» **Task prompt**
The records below hold a stretch from the line with "(** ** [update_parameters] *)" through the line with "apply (for_each_invariant _"; return exactly those lines, ends included, and nothing more.

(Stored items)
══════════

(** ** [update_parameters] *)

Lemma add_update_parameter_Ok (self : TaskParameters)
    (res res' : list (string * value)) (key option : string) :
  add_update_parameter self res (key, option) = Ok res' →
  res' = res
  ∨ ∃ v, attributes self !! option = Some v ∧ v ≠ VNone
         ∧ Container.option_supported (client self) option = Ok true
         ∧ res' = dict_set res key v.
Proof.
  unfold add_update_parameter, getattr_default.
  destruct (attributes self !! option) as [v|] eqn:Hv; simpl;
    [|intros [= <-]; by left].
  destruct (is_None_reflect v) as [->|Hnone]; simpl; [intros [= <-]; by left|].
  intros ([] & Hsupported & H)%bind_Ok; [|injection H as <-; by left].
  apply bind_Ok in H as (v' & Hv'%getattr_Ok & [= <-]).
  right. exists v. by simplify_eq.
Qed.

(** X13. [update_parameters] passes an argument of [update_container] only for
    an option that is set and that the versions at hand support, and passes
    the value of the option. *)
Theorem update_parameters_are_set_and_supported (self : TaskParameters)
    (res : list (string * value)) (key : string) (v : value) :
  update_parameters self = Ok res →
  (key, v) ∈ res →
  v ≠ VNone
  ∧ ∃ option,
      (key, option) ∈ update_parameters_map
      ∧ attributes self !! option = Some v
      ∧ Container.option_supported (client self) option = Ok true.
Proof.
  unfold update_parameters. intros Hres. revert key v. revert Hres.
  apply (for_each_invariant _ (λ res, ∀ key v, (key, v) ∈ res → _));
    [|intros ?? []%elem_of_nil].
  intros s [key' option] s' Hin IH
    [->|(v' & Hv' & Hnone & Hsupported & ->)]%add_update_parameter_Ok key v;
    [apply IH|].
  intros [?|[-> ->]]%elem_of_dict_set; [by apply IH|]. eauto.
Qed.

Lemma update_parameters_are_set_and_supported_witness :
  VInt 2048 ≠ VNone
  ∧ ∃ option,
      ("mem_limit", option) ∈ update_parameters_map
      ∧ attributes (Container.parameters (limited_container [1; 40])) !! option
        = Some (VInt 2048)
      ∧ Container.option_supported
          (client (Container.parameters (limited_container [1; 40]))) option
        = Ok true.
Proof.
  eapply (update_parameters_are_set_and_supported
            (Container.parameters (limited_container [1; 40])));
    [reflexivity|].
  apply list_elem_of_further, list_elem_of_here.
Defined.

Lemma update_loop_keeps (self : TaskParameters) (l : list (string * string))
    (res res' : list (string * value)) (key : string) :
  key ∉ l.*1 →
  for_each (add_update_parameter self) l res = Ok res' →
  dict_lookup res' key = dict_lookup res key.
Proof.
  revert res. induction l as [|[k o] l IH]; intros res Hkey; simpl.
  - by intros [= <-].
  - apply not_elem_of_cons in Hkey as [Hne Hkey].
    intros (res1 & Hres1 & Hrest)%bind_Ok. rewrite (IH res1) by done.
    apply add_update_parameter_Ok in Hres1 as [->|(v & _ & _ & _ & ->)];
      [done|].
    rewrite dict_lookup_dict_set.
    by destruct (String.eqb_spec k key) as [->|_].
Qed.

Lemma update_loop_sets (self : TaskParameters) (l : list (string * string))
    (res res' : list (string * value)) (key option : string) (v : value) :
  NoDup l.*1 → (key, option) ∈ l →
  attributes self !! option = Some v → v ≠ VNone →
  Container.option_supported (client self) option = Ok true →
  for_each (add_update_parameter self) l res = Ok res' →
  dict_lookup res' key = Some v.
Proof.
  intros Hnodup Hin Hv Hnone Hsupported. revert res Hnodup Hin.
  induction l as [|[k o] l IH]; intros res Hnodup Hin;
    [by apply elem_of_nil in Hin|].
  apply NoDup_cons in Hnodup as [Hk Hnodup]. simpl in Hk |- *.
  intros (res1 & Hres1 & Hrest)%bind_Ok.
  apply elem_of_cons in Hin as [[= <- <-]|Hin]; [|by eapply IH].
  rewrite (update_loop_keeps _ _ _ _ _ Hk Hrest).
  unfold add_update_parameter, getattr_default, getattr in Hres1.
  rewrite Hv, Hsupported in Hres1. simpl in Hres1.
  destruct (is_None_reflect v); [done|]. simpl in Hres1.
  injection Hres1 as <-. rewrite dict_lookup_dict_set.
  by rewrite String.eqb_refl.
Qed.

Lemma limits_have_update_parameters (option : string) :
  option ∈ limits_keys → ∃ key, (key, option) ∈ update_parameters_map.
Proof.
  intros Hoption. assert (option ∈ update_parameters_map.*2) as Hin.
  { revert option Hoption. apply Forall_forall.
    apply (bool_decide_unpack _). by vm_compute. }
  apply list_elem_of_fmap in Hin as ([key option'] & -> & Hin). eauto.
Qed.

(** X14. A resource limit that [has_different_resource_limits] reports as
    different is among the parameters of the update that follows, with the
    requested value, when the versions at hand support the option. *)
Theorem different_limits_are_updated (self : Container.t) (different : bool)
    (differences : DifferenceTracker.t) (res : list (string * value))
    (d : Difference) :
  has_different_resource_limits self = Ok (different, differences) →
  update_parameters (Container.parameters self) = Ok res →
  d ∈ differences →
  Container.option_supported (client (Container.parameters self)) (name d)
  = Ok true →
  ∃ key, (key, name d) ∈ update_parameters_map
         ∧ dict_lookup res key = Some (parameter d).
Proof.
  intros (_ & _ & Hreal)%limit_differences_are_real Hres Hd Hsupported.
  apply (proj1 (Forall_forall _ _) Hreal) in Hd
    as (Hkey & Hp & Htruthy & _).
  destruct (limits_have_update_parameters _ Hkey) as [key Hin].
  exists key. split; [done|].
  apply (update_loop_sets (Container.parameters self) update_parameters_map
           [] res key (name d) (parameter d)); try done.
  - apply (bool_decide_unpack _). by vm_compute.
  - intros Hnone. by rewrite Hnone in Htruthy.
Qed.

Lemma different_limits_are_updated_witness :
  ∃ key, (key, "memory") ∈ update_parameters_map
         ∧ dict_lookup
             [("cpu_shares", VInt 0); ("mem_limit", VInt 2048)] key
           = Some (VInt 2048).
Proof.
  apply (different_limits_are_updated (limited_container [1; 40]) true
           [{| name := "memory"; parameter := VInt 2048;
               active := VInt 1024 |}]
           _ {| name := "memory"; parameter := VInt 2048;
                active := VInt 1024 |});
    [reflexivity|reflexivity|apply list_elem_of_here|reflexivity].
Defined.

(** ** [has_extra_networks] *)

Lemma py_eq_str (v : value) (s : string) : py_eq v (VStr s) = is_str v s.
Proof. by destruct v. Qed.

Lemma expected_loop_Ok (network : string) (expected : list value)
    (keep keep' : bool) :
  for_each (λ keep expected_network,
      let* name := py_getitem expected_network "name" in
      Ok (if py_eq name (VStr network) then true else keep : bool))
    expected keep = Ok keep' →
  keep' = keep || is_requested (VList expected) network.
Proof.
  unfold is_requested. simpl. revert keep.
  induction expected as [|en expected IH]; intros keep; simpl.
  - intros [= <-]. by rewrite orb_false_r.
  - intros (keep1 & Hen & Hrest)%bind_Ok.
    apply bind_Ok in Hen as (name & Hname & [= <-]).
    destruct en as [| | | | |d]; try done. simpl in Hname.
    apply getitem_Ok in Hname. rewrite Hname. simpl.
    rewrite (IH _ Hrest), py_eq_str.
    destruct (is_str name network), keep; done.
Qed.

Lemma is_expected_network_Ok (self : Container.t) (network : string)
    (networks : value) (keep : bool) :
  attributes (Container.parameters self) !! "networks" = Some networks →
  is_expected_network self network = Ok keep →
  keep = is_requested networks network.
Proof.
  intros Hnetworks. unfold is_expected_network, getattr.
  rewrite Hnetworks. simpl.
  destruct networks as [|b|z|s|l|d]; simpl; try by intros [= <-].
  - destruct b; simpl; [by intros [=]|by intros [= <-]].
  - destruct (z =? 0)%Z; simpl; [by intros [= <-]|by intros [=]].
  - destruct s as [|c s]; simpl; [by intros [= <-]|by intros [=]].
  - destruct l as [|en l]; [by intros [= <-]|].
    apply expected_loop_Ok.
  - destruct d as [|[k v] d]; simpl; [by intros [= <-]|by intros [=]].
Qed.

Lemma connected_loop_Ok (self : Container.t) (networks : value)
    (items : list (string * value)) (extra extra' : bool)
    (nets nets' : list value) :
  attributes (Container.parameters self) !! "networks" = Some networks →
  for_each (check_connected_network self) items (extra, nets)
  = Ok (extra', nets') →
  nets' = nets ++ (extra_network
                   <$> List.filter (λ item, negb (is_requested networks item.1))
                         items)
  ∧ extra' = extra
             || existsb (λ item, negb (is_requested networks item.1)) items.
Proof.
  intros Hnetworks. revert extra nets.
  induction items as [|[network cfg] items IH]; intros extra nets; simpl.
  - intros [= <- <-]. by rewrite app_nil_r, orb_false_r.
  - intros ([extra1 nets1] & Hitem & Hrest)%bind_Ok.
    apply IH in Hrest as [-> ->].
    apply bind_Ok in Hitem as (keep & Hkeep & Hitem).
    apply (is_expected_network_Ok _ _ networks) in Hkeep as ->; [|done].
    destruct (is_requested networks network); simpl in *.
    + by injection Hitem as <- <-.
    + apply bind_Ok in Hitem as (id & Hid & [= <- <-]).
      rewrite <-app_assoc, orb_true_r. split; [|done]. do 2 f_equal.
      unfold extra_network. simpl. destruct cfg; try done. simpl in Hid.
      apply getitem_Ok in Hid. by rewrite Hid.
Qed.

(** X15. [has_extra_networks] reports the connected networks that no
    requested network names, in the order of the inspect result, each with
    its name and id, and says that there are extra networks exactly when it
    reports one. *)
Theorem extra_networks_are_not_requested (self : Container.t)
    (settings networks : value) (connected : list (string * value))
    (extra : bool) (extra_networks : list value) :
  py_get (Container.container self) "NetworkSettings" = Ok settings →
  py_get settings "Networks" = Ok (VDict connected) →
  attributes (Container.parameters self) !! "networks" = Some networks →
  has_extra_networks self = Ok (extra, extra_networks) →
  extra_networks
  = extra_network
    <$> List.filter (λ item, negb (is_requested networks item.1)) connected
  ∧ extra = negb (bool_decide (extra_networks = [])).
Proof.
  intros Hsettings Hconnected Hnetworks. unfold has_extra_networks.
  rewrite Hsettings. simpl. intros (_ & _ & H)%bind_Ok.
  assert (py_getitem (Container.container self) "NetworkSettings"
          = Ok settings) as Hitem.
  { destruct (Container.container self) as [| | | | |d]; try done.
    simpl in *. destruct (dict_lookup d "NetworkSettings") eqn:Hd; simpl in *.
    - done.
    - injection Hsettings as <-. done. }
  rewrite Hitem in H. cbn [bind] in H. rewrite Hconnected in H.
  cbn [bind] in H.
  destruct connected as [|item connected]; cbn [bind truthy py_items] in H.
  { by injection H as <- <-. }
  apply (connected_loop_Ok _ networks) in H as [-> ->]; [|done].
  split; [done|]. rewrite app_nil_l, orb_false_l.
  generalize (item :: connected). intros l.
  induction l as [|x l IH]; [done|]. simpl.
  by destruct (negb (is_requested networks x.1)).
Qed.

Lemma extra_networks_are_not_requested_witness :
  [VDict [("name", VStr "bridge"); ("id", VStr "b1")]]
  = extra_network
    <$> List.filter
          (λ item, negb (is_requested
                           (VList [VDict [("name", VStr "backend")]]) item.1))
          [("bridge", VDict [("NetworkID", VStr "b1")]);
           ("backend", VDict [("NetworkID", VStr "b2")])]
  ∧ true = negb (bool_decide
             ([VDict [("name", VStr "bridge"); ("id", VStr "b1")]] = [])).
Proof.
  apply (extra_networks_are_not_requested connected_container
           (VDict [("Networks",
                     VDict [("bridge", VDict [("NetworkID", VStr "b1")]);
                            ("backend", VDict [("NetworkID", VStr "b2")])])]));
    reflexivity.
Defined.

══════════

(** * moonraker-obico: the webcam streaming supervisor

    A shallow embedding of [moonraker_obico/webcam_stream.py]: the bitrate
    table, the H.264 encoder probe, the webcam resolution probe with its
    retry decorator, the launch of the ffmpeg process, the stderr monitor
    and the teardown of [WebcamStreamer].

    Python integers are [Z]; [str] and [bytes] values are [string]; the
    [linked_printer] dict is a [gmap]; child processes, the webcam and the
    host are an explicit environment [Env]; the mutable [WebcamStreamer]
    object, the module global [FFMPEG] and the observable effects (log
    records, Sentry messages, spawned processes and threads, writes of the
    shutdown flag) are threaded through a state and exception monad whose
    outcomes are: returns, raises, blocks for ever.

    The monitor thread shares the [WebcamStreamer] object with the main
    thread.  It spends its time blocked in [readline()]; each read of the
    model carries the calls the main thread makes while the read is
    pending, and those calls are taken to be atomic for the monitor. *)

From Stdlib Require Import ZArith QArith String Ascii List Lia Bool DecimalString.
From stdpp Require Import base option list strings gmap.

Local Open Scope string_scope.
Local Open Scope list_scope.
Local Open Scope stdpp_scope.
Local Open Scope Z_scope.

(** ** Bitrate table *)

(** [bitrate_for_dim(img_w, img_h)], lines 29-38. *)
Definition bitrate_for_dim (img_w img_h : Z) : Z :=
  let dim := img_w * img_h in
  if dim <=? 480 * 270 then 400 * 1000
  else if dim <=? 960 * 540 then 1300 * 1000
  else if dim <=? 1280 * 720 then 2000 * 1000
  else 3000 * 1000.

══════════

» **Solved problem**
(** ** [update_parameters] *)

Lemma add_update_parameter_Ok (self : TaskParameters)
    (res res' : list (string * value)) (key option : string) :
  add_update_parameter self res (key, option) = Ok res' →
  res' = res
  ∨ ∃ v, attributes self !! option = Some v ∧ v ≠ VNone
         ∧ Container.option_supported (client self) option = Ok true
         ∧ res' = dict_set res key v.
Proof.
  unfold add_update_parameter, getattr_default.
  destruct (attributes self !! option) as [v|] eqn:Hv; simpl;
    [|intros [= <-]; by left].
  destruct (is_None_reflect v) as [->|Hnone]; simpl; [intros [= <-]; by left|].
  intros ([] & Hsupported & H)%bind_Ok; [|injection H as <-; by left].
  apply bind_Ok in H as (v' & Hv'%getattr_Ok & [= <-]).
  right. exists v. by simplify_eq.
Qed.

(** X13. [update_parameters] passes an argument of [update_container] only for
    an option that is set and that the versions at hand support, and passes
    the value of the option. *)
Theorem update_parameters_are_set_and_supported (self : TaskParameters)
    (res : list (string * value)) (key : string) (v : value) :
  update_parameters self = Ok res →
  (key, v) ∈ res →
  v ≠ VNone
  ∧ ∃ option,
      (key, option) ∈ update_parameters_map
      ∧ attributes self !! option = Some v
      ∧ Container.option_supported (client self) option = Ok true.
Proof.
  unfold update_parameters. intros Hres. revert key v. revert Hres.
  apply (for_each_invariant _ (λ res, ∀ key v, (key, v) ∈ res → _));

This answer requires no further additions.